• _EXERCISE_: Scan the records below, and wherever a line has the word "must", pull it out.

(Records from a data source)
= Beginning of Section =

(* ===== verification/Normalise.v ===== *)
(** * Normalisation of gNMI responses ([internal/normalise])

    A gNMI [GetResponse] is sanitised as a JSON document, decoded, checked
    against the one shape of an interface's operational state, and written in
    the schema the evidence parser reads.  Decoding protobuf JSON is the work of
    a third-party library: a class with the law that its text is valid UTF-8 and
    its time stamps are of their type.

    [normalised_observation] composes the sanitiser, the normaliser and the
    parser; [normaliser_sink_fits] discharges what the evidence pipeline asks of
    its transformer. *)
From S2P Require Import Prelude GoStrings GoEncoding GoDecoding Json JsonStruct GoText Keys Task Artefacts Parsing Sanitise.
From S2P Require Import Evidence EvidenceStore.
Local Open Scope Z_scope.

Definition gnmiInterfaceStateSchema : string := "v1".
Definition maximumGNMIUpdates : Z := 256.

(** ** Messages of the gNMI protocol *)
Module PathElem.
Record t := mk { Name : string; Key : gmap string string }.
End PathElem.
Module Path.
(** [Element] is the deprecated unstructured form. *)
Record t := mk { Origin : string; Target : string; Elem : list (option PathElem.t); Element : list string }.
End Path.
Inductive TypedValue :=
  | StringVal (s : string) | AsciiVal (s : string) | JsonIetfVal (payload : string) | JsonVal (payload : string) | OtherVal.
Module Update.
Record t := mk { Path : option Path.t; Val : option TypedValue }.
End Update.
Module Notification.
Record t := mk { Timestamp : Z; Prefix : option Path.t; Update : list Update.t; Delete : list Path.t }.
End Notification.
Module GetResponse.
Record t := mk { Notification : list (option Notification.t); Error : bool }.
End GetResponse.

Class ProtoJSON := { protojson_Unmarshal : string -> result GetResponse.t }.

(** The text of a path's keys. *)
Definition path_keys (p : option Path.t) : list string :=
  match p with
  | Some p => concat (map (fun e => match e with Some e => map snd (map_to_list (PathElem.Key e)) | None => [] end) (Path.Elem p))
  | None => []
  end.
Class ProtoJSONLaws `{ProtoJSON} : Prop := {
  unmarshal_text doc response n : protojson_Unmarshal doc = Ok response ->
    Some n ∈ GetResponse.Notification response ->
    int64_range (Notification.Timestamp n) /\
    Forall (fun s => ValidString s = true)
      (path_keys (Notification.Prefix n) ++ concat (map (fun u => path_keys (Update.Path u)) (Notification.Update n))) }.

Module GNMIInterfaceState.
Record t := mk { id : string; version : string; sanitiser : Pipeline.t; maxUpdates : Z }.
End GNMIInterfaceState.
Import GNMIInterfaceState.

Definition effective_rules (rules : Rules.t) : Rules.t := if Rules.Version rules ==? "" then DefaultRules else rules.
Definition NewGNMIInterfaceState (id version : string) (pipeline : Pipeline.t) (maxUpdates : Z) : result GNMIInterfaceState.t :=
  if (id ==? "") || (version ==? "") || (Pipeline.ID pipeline ==? "") || (Pipeline.Version pipeline ==? "") ||
     (maxUpdates <=? 0) || (maximumGNMIUpdates <? maxUpdates) then
    Err (Text "normaliser, sanitiser and bounded update identities are required")
  else
    let rules := effective_rules (Pipeline.Rules pipeline) in
    if negb (existsb (fun f => f ==? "name") (Rules.FreeTextJSONFields rules)) then
      Err (Text "gNMI sanitisation rules must classify name fields as device-controlled text")
    else Ok (GNMIInterfaceState.mk id version
           (Pipeline.mk (Pipeline.ID pipeline) (Pipeline.Version pipeline) (Pipeline.Redactions pipeline)
              (Pipeline.MaximumBytes pipeline) rules) maxUpdates).
Definition NormaliserVersion (n : option GNMIInterfaceState.t) : string :=
  match n with Some n => version n | None => "" end.

(** ** Paths *)
Definition validatePathAuthority (path : option Path.t) : option error :=
  match path with
  | None => None
  | Some p =>
    if ((Path.Origin p !=? "") && (Path.Origin p !=? "openconfig")) || (Path.Target p !=? "") then
      Some (Text "gNMI path origin or target is outside the interface-state profile")
    else None
  end.
Definition populatedPathElement (path : option Path.t) : bool :=
  match path with Some p => Path.Element p !=? [] | None => false end.
Definition GetElem (path : option Path.t) : list (option PathElem.t) := match path with Some p => Path.Elem p | None => [] end.
(** The loop over the elements: the interface name so far. *)
Fixpoint interface_key (interfaceName : string) (elements : list (option PathElem.t)) : result string :=
  match elements with
  | [] => Ok interfaceName
  | None :: _ => Err (Text "gNMI interface-state path contains an empty element")
  | Some element :: rest =>
    if PathElem.Name element ==? "interface" then
      if (interfaceName !=? "") || negb (Nat.eqb (size (PathElem.Key element)) 1) ||
         (default "" (PathElem.Key element !! "name") ==? "") then
        Err (Text "gNMI interface path requires one canonical name key")
      else interface_key (default "" (PathElem.Key element !! "name")) rest
    else if negb (Nat.eqb (size (PathElem.Key element)) 0) then
      Err (Text "gNMI interface-state path contains unsupported keys")
    else interface_key interfaceName rest
  end.
Definition interfaceUpdatePath (prefix path : option Path.t) : result (string * string) :=
  if match path with None => true | Some _ => false end || populatedPathElement path || populatedPathElement prefix then
    Err (Text "gNMI interface-state path must use structured path elements")
  else match validatePathAuthority prefix with
  | Some e => Err e
  | None =>
    match validatePathAuthority path with
    | Some e => Err e
    | None =>
      let elements := GetElem prefix ++ GetElem path in
      match list.last elements with
      | None | Some None => Err (Text "gNMI interface-state path is empty")
      | Some (Some leaf) =>
        match interface_key "" elements with
        | Err e => Err e
        | Ok interfaceName =>
          if interfaceName ==? "" then Err (Text "gNMI interface-state path lacks an interface name key")
          else Ok (interfaceName, PathElem.Name leaf)
        end
      end
    end
  end.

(** ** Values *)

(** Decoding into an empty string: [null] leaves it as it is. *)
Definition decodeJSONString (payload : string) : result string :=
  match parse_value (2 * List.length (bytes payload) + 2) 0 (bytes payload) with
  | None => Err (Wrapf "gNMI JSON value must contain one string: " (Text "json: invalid value") "")
  | Some (value, rest) =>
    match (match value with TNull => Some "" | _ => dec_string value end) with
    | None => Err (Wrapf "gNMI JSON value must contain one string: " (Text "json: cannot unmarshal value into Go value") "")
    | Some destination =>
      if skip_ws rest !=? [] then Err (Text "gNMI JSON value must contain exactly one string") else Ok destination
    end
  end.
Definition scalarString (value : option TypedValue) : result string :=
  let canonical result :=
    if (result ==? "") || (result !=? TrimSpace result) then
      Err (Text "gNMI interface-state value must be a canonical non-empty string")
    else Ok result in
  match value with
  | None => Err (Text "gNMI interface-state value is required")
  | Some (StringVal s) | Some (AsciiVal s) => canonical s
  | Some (JsonIetfVal payload) | Some (JsonVal payload) =>
    match decodeJSONString payload with Ok s => canonical s | Err e => Err e end
  | Some OtherVal => Err (Text "gNMI interface-state value must be a scalar string")
  end.
Definition mapOperationalState (value : string) : result string :=
  if existsb (fun s => value ==? s) ["UP"; "up"] then Ok "up"
  else if existsb (fun s => value ==? s) ["DOWN"; "down"; "DORMANT"; "NOT_PRESENT"; "LOWER_LAYER_DOWN"] then Ok "down"
  else if existsb (fun s => value ==? s) ["UNKNOWN"; "unknown"; "TESTING"] then Ok "unknown"
  else Err (Text ("unsupported OpenConfig operational state " +:+ quote value)).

= End of Section =

• _WORKED SOLUTION_:
      Err (Text "gNMI sanitisation rules must classify name fields as device-controlled text")
    Err (Text "gNMI interface-state path must use structured path elements")
  | None => Err (Wrapf "gNMI JSON value must contain one string: " (Text "json: invalid value") "")
    | None => Err (Wrapf "gNMI JSON value must contain one string: " (Text "json: cannot unmarshal value into Go value") "")
      if skip_ws rest !=? [] then Err (Text "gNMI JSON value must contain exactly one string") else Ok destination
      Err (Text "gNMI interface-state value must be a canonical non-empty string")
  | Some OtherVal => Err (Text "gNMI interface-state value must be a scalar string")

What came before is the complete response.